Jesus finds him once he was cast out, and asks him a simple question, “Do you believe in the Son of Man” (Jn. 9:35). Once it is made clear that Jesus, the one who healed him, is the Son of Man, he declares that he does believe, and worships Jesus. Do you see the progression? The man who is made new starts with the statement that Jesus is a man who healed him. Then that he is a prophet. Then that he is something more than a prophet to have healed his particular blindness, for it is “unheard of.” Jesus must be from God, and he wants now to be his disciple.
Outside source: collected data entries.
(* ===== verification/StateDB.v ===== *)
(** * Package statedb: a hierarchy of Merkle trees in one database

    Models [src/statedb/{statedb,treeupdate,treeview,utils}.go].  The key-value
    database is kept as the content each prefix holds: the arbo tree stored under
    a prefix ([db_trees], keyed by the whole prefix, e.g. ["s/procs/t/"]) and the
    plain entries ([db_kv], keyed by the whole key).  A write transaction is a copy
    of the database; committing it makes the copy the database.

    The handles [*TreeUpdate] form a tree through [openSubs]; here a handle is the
    path of subtree prefixes that leads to it from the main tree, and [tx_open] maps
    the paths of the opened trees to their fields.  The main tree has the path []. *)

From stdpp Require Import base option list strings gmap.
From S2P Require Import Prelude GoMonad GoLib External Tree.

(** [db.ErrKeyNotFound], [statedb.ErrReadOnly] and [statedb.ErrEmptyTree]. *)
Definition db_ErrKeyNotFound : error := Sentinel "db.ErrKeyNotFound".
Definition ErrReadOnly : error := Sentinel "statedb.ErrReadOnly".
Definition ErrEmptyTree : error := Sentinel "statedb.ErrEmptyTree".

Definition subKeyTree : string := "t".
Definition subKeyMeta : string := "m".
Definition subKeyNoState : string := "n".
Definition subKeySubTree : string := "s".
Definition pathVersion : string := "v".
Definition keyCurVersion : bytes := "current".

(** [uint32ToBytes] *)
Definition uint32ToBytes (v : Z) : bytes := LittleEndian_PutUint32 v.

(** [subDB], [subWriteTx] and [subReadTx] prepend the same prefix. *)
Definition sub_prefix (prefix path : string) : string := prefix +:+ path +:+ "/".

(** ** Tree configurations *)

Definition GetRootFn : Type := bytes -> outcome bytes.
Definition SetRootFn : Type := bytes -> bytes -> outcome bytes.

Record TreeParams := mkTreeParams {
  HashFunc : HashFunction;
  KindID : string;
  MaxLevels : Z;
  ParentLeafGetRoot : GetRootFn;
  ParentLeafSetRoot : SetRootFn;
}.

Record TreeNonSingletonConfig := mkTreeNonSingletonConfig {
  hashFunc : HashFunction;
  kindID : string;
  parentLeafGetRoot : GetRootFn;
  parentLeafSetRoot : SetRootFn;
  maxLevels : Z;
}.

Record TreeConfig := mkTreeConfig {
  parentLeafKey : bytes;
  prefix : string;
  tree_cfg : TreeNonSingletonConfig;
}.

Definition NewTreeNonSingletonConfig (params : TreeParams) : TreeNonSingletonConfig :=
  mkTreeNonSingletonConfig (HashFunc params) (KindID params)
    (ParentLeafGetRoot params) (ParentLeafSetRoot params) (MaxLevels params).

Definition WithKey (c : TreeNonSingletonConfig) (key : bytes) : TreeConfig :=
  mkTreeConfig key (kindID c +:+ key) c.

Definition NewTreeSingletonConfig (params : TreeParams) : TreeConfig :=
  mkTreeConfig (KindID params) (KindID params) (NewTreeNonSingletonConfig params).

Definition TreeConfig_Key (c : TreeConfig) : bytes := kindID (tree_cfg c).

(** The functions of the main tree are nil: calling them panics. *)
Definition mainTreeCfg : TreeConfig :=
  NewTreeSingletonConfig (mkTreeParams HashSha256 "" 256
    (fun _ => Panic "nil function") (fun _ _ => Panic "nil function")).

(** [hashLen] of the [StateDB]. *)
Definition hashLen : nat := HashFunction_Len (hashFunc (tree_cfg mainTreeCfg)).

Section statedb.
Context `{Arbo}.

Record DB := mkDB {
  db_trees : gmap string arbo;
  db_kv : gmap string bytes;
}.

Definition empty_DB : DB := mkDB ∅ ∅.
Definition with_trees (f : gmap string arbo -> gmap string arbo) (d : DB) : DB :=
  mkDB (f (db_trees d)) (db_kv d).
Definition with_kv (f : gmap string bytes -> gmap string bytes) (d : DB) : DB :=
  mkDB (db_trees d) (f (db_kv d)).

(** ** Versions *)

Definition version_key (k : bytes) : string :=
  sub_prefix "" (path_Join [subKeyMeta; pathVersion]) +:+ k.

Definition setVersionRoot (version : Z) (root : bytes) (d : DB) : DB :=
  let d := with_kv (<[version_key (uint32ToBytes version) := root]>) d in
  with_kv (<[version_key keyCurVersion := uint32ToBytes version]>) d.

Definition getVersion (d : DB) : outcome Z :=
  match db_kv d !! version_key keyCurVersion with
  | None => Ok 0
  | Some versionLE => LittleEndian_Uint32 versionLE
  end.

Definition getVersionRoot (d : DB) (version : Z) : outcome bytes :=
  match db_kv d !! version_key (uint32ToBytes version) with
  | Some root => Ok root
  | None => if version =? 0 then Ok (zeros hashLen) else Err db_ErrKeyNotFound
  end.

Definition getRoot (d : DB) : outcome bytes :=
  version ← getVersion d;
  getVersionRoot d version.

(** [Version], [VersionRoot] and [Hash] run the helpers on a read transaction. *)
Definition StateDB_Version : DB -> outcome Z := getVersion.
Definition StateDB_VersionRoot : DB -> Z -> outcome bytes := getVersionRoot.
Definition StateDB_Hash : DB -> outcome bytes := getRoot.

(** ** Opening and updating trees *)

Record TreeUpdate := mkTreeUpdate {
  tu_prefix : string;     (** the prefix of [tx] *)
  tu_cfg : TreeConfig;
  dirtyTree : bool;
}.

Record TreeTx := mkTreeTx {
  tx_db : DB;
  tx_open : gmap (list string) TreeUpdate;
}.

Definition on_db (f : DB -> DB) (t : TreeTx) : TreeTx := mkTreeTx (f (tx_db t)) (tx_open t).
Definition on_open (f : gmap (list string) TreeUpdate -> gmap (list string) TreeUpdate)
  (t : TreeTx) : TreeTx := mkTreeTx (tx_db t) (f (tx_open t)).

(** The prefix of [treeWithTx.tx]. *)
Definition tree_key (prefix : string) : string := sub_prefix prefix subKeyTree.

(** Dereference of a handle, and of the tree it points to. *)
Definition node (p : list string) : GoM TreeTx TreeUpdate :=
  open ← gets tx_open;
  match open !! p with Some u => mret u | None => panic "tree is not open" end.

Definition node_tree (u : TreeUpdate) : GoM TreeTx arbo :=
  d ← gets tx_db;
  match db_trees d !! tree_key (tu_prefix u) with
  | Some t => mret t
  | None => panic "tree is not stored"
  end.

Definition store_tree (u : TreeUpdate) (t : arbo) : GoM TreeTx unit :=
  modify (on_db (with_trees (<[tree_key (tu_prefix u) := t]>))).

Definition set_dirty (p : list string) : GoM TreeTx unit :=
  modify (on_open (alter (fun u => mkTreeUpdate (tu_prefix u) (tu_cfg u) true) p)).

Definition TU_Get (p : list string) (key : bytes) : GoM TreeTx bytes :=
  u ← node p;
  t ← node_tree u;
  lift (of_sum (arbo_get t key)).

Definition TU_Root (p : list string) : GoM TreeTx bytes :=
  u ← node p;
  t ← node_tree u;
  mret (arbo_root t).

Definition TU_Iterate {A} (p : list string) (f : A -> bytes -> bytes -> A * bool) (a : A) :
  GoM TreeTx A :=
  u ← node p;
  t ← node_tree u;
  mret (Tree_IterateLeaves t f a).

(** [dirtyTree] is set before the write is tried. *)
Definition TU_Add (p : list string) (key value : bytes) : GoM TreeTx unit :=
  set_dirty p;;
  u ← node p;
  t ← node_tree u;
  t' ← lift (tree_add t key value);
  store_tree u t'.

(** [u.tree.Set] itself, as [propagateRoot] uses it. *)
Definition TU_tree_Set (p : list string) (key value : bytes) : GoM TreeTx unit :=
  u ← node p;
  t ← node_tree u;
  t' ← lift (tree_set t key value);
  store_tree u t'.

Definition TU_Set (p : list string) (key value : bytes) : GoM TreeTx unit :=
  set_dirty p;;
  TU_tree_Set p key value.

(** [NoState().Get] and [NoState().Set]. *)
Definition nostate_key (u : TreeUpdate) (key : bytes) : string :=
  sub_prefix (tu_prefix u) subKeyNoState +:+ key.

Definition TU_NoState_Get (p : list string) (key : bytes) : GoM TreeTx bytes :=
  u ← node p;
  d ← gets tx_db;
  match db_kv d !! nostate_key u key with
  | Some v => mret v
  | None => throw db_ErrKeyNotFound
  end.

Definition TU_NoState_Set (p : list string) (key value : bytes) : GoM TreeTx unit :=
  u ← node p;
  modify (on_db (with_kv (<[nostate_key u key := value]>))).

(** [tree.New] loads the tree stored under the prefix, or creates an empty one, and
    [SetRoot] is only called when the root differs. *)
Definition open_at (key : string) (cfg : TreeNonSingletonConfig) (root : bytes) (d : DB) :
  DB * outcome unit :=
  let t := default (arbo_new (hashFunc cfg) (maxLevels cfg)) (db_trees d !! key) in
  let d := with_trees (<[key := t]>) d in
  if bool_decide (root = arbo_root t) then (d, Ok tt)
  else match arbo_set_root t root with
       | inl e => (d, Err e)
       | inr t' => (with_trees (<[key := t']>) d, Ok tt)
       end.

Definition sub_path (u : TreeUpdate) (cfg : TreeConfig) : string :=
  sub_prefix (tu_prefix u) (path_Join [subKeySubTree; prefix cfg]).

(** [SubTree] returns the path of the opened tree. *)
Definition SubTree (p : list string) (cfg : TreeConfig) : GoM TreeTx (list string) :=
  let q := p ++ [prefix cfg] in
  open ← gets tx_open;
  match open !! q with
  | Some _ => mret q
  | None =>
      parentLeaf ← TU_Get p (parentLeafKey cfg);
      root ← lift (parentLeafGetRoot (tree_cfg cfg) parentLeaf);
      u ← node p;
      let tx := sub_path u cfg in
      zoom tx_db (fun d => on_db (fun _ => d)) (open_at (tree_key tx) (tree_cfg cfg) root);;
      modify (on_open (<[q := mkTreeUpdate tx cfg false]>));;
      mret q
  end.

Fixpoint DeepSubTree (p : list string) (cfgs : list TreeConfig) : GoM TreeTx (list string) :=
  match cfgs with
  | [] => mret p
  | cfg :: cfgs' => q ← SubTree p cfg; DeepSubTree q cfgs'
  end.

Definition DeepGet (p : list string) (key : bytes) (cfgs : list TreeConfig) : GoM TreeTx bytes :=
  q ← DeepSubTree p cfgs; TU_Get q key.
Definition DeepAdd (p : list string) (key value : bytes) (cfgs : list TreeConfig) :
  GoM TreeTx unit :=
  q ← DeepSubTree p cfgs; TU_Add q key value.
Definition DeepSet (p : list string) (key value : bytes) (cfgs : list TreeConfig) :
  GoM TreeTx unit :=
  q ← DeepSubTree p cfgs; TU_Set q key value.

(** [SetUint64] and [GetUint64] on a [NoState] database. *)
Definition NoState_SetUint64 (p : list string) (key : bytes) (n : Z) : GoM TreeTx unit :=
  TU_NoState_Set p key (LittleEndian_PutUint64 n).
Definition NoState_GetUint64 (p : list string) (key : bytes) : GoM TreeTx Z :=
  value ← TU_NoState_Get p key;
  lift (LittleEndian_Uint64 value).

(** ** Commit *)

(** The subtrees opened directly under [p]. *)
Definition is_child (p q : list string) : bool :=
  match q with [] => false | _ => bool_decide (removelast q = p) end.

Definition openSubs (p : list string) (open : gmap (list string) TreeUpdate) :
  list (list string * TreeUpdate) :=
  filter (fun e => is_child p e.1 = true) (map_to_list open).

Record update := mkUpdate { upd_setRoot : SetRootFn; upd_root : bytes }.

Definition add_update (key : bytes) (x : update) (m : gmap bytes (list update)) :
  gmap bytes (list update) :=
  <[key := default [] (m !! key) ++ [x]]> m.

(** The inner loop: several subtrees may keep their roots in the same leaf. *)
Fixpoint apply_updates (leaf : bytes) (us : list update) : outcome bytes :=
  match us with
  | [] => Ok leaf
  | x :: us' => leaf' ← upd_setRoot x leaf (upd_root x); apply_updates leaf' us'
  end.

Definition update_leaf (p : list string) (kus : bytes * list update) : GoM TreeTx unit :=
  leaf ← TU_Get p kus.1;
  leaf' ← lift (apply_updates leaf kus.2);
  TU_tree_Set p kus.1 leaf'.

(** The first [Range]: the roots of the subtrees that changed, by leaf key. *)
Fixpoint gather_updates (rec : list string -> GoM TreeTx (option bytes))
  (subs : list (list string * TreeUpdate)) (m : gmap bytes (list update)) :
  GoM TreeTx (gmap bytes (list update)) :=
  match subs with
  | [] => mret m
  | (q, sub) :: subs' =>
      root ← rec q;
      match root with
      | None => gather_updates rec subs' m
      | Some root =>
          gather_updates rec subs'
            (add_update (parentLeafKey (tu_cfg sub))
               (mkUpdate (parentLeafSetRoot (tree_cfg (tu_cfg sub))) root) m)
      end
  end.

(** [None] is the nil root: nothing to propagate.  The recursion descends along
    [openSubs]; the fuel bounds the depth of the hierarchy. *)
Fixpoint propagateRoot (fuel : nat) (p : list string) : GoM TreeTx (option bytes) :=
  match fuel with
  | O => panic "depth"
  | S fuel' =>
      open ← gets tx_open;
      u ← node p;
      match openSubs p open with
      | [] => if negb (dirtyTree u) then mret None
              else root ← TU_Root p; mret (Some root)
      | subs =>
          updatesByKey ← gather_updates (propagateRoot fuel') subs ∅;
          if bool_decide (updatesByKey = ∅) && negb (dirtyTree u) then mret None
          else
            mfor (map_to_list updatesByKey) (update_leaf p);;
            root ← TU_Root p;
            mret (Some root)
      end
  end.

Definition depth (open : gmap (list string) TreeUpdate) : nat :=
  list_max (length <$> (map_to_list open).*1).

(** After the roots are propagated the transaction holds the new version; its
    contents then become the database ([t.tx.Commit]). *)
Definition TreeTx_Commit (version : Z) : GoM TreeTx unit :=
  open ← gets tx_open;
  root ← propagateRoot (S (depth open)) [];
  modify (on_open (filter (fun e => e.1 = [])));;
  d ← gets tx_db;
  curVersion ← lift (getVersion d);
  root ← match root with
         | Some root => mret root
         | None => lift (getVersionRoot d curVersion)
         end;
  modify (on_db (setVersionRoot version root)).

(** [BeginTx]: a fresh transaction with the main tree opened at the last root. *)
Definition BeginTx (d : DB) : outcome TreeTx :=
  root ← getRoot d;
  let '(d', r) := open_at (tree_key "") (tree_cfg mainTreeCfg) root d in
  r;;
  Ok (mkTreeTx d' {[ [] := mkTreeUpdate "" mainTreeCfg false ]}).

(** ** Read-only views *)

(** A view reads the live database; its tree is the snapshot at a root. *)
Record TreeView := mkTreeView {
  tv_prefix : string;
  tv_tree : arbo;
}.

(** [tree.New] on a [readOnlyWriteTx] fails with [ErrReadOnly] when the tree has to be
    created, which the callers turn into [ErrEmptyTree]. *)
Definition view_at (d : DB) (prefix : string) (root : bytes) : outcome TreeView :=
  match db_trees d !! tree_key prefix with
  | None => Err ErrEmptyTree
  | Some t => t' ← of_sum (arbo_snapshot t root); Ok (mkTreeView prefix t')
  end.

Definition StateDB_TreeView (d : DB) (root : option bytes) : outcome TreeView :=
  root ← match root with Some r => Ok r | None => getRoot d end;
  view_at d "" root.

Definition TV_Get (v : TreeView) (key : bytes) : outcome bytes := of_sum (arbo_get (tv_tree v) key).
Definition TV_Root (v : TreeView) : outcome bytes := Ok (arbo_root (tv_tree v)).
Definition TV_Iterate {A} (v : TreeView) (f : A -> bytes -> bytes -> A * bool) (a : A) : outcome A :=
  Ok (Tree_IterateLeaves (tv_tree v) f a).
Definition TV_NoState_Get (d : DB) (v : TreeView) (key : bytes) : outcome bytes :=
  match db_kv d !! (sub_prefix (tv_prefix v) subKeyNoState +:+ key) with
  | Some b => Ok b
  | None => Err db_ErrKeyNotFound
  end.

Definition TV_SubTree (d : DB) (v : TreeView) (cfg : TreeConfig) : outcome TreeView :=
  parentLeaf ← TV_Get v (parentLeafKey cfg);
  root ← parentLeafGetRoot (tree_cfg cfg) parentLeaf;
  view_at d (sub_prefix (tv_prefix v) (path_Join [subKeySubTree; prefix cfg])) root.

Fixpoint TV_DeepSubTree (d : DB) (v : TreeView) (cfgs : list TreeConfig) : outcome TreeView :=
  match cfgs with
  | [] => Ok v
  | cfg :: cfgs' => v' ← TV_SubTree d v cfg; TV_DeepSubTree d v' cfgs'
  end.

Definition TV_DeepGet (d : DB) (v : TreeView) (key : bytes) (cfgs : list TreeConfig) :
  outcome bytes :=
  v' ← TV_DeepSubTree d v cfgs; TV_Get v' key.

End statedb.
Finally, Jesus Himself asks him if he believes, and once he knows who Jesus is, he believes and worships, ie he acknowledges that Jesus isn’t just a man, a prophet, or from God, but that He is God, and it is this being God that made his re-creation possible, that allows him to share in the life of the great, “I AM.”
 
Brothers and sisters, the man born blind is all of us. The pool of Siloam is the Sacrament of Baptism. The realization and confession that Jesus is God is one we must all come to to be His disciples. And we, like him, will share in the glory and eternal life of Jesus. Well and truly is the Sunday on which we hear this Gospel named Laetare, which means “Rejoice!” We have much for which we can rejoice – our blindness is healed, our lives renewed, our God is made man, and we will share in His nature and in His Resurrection!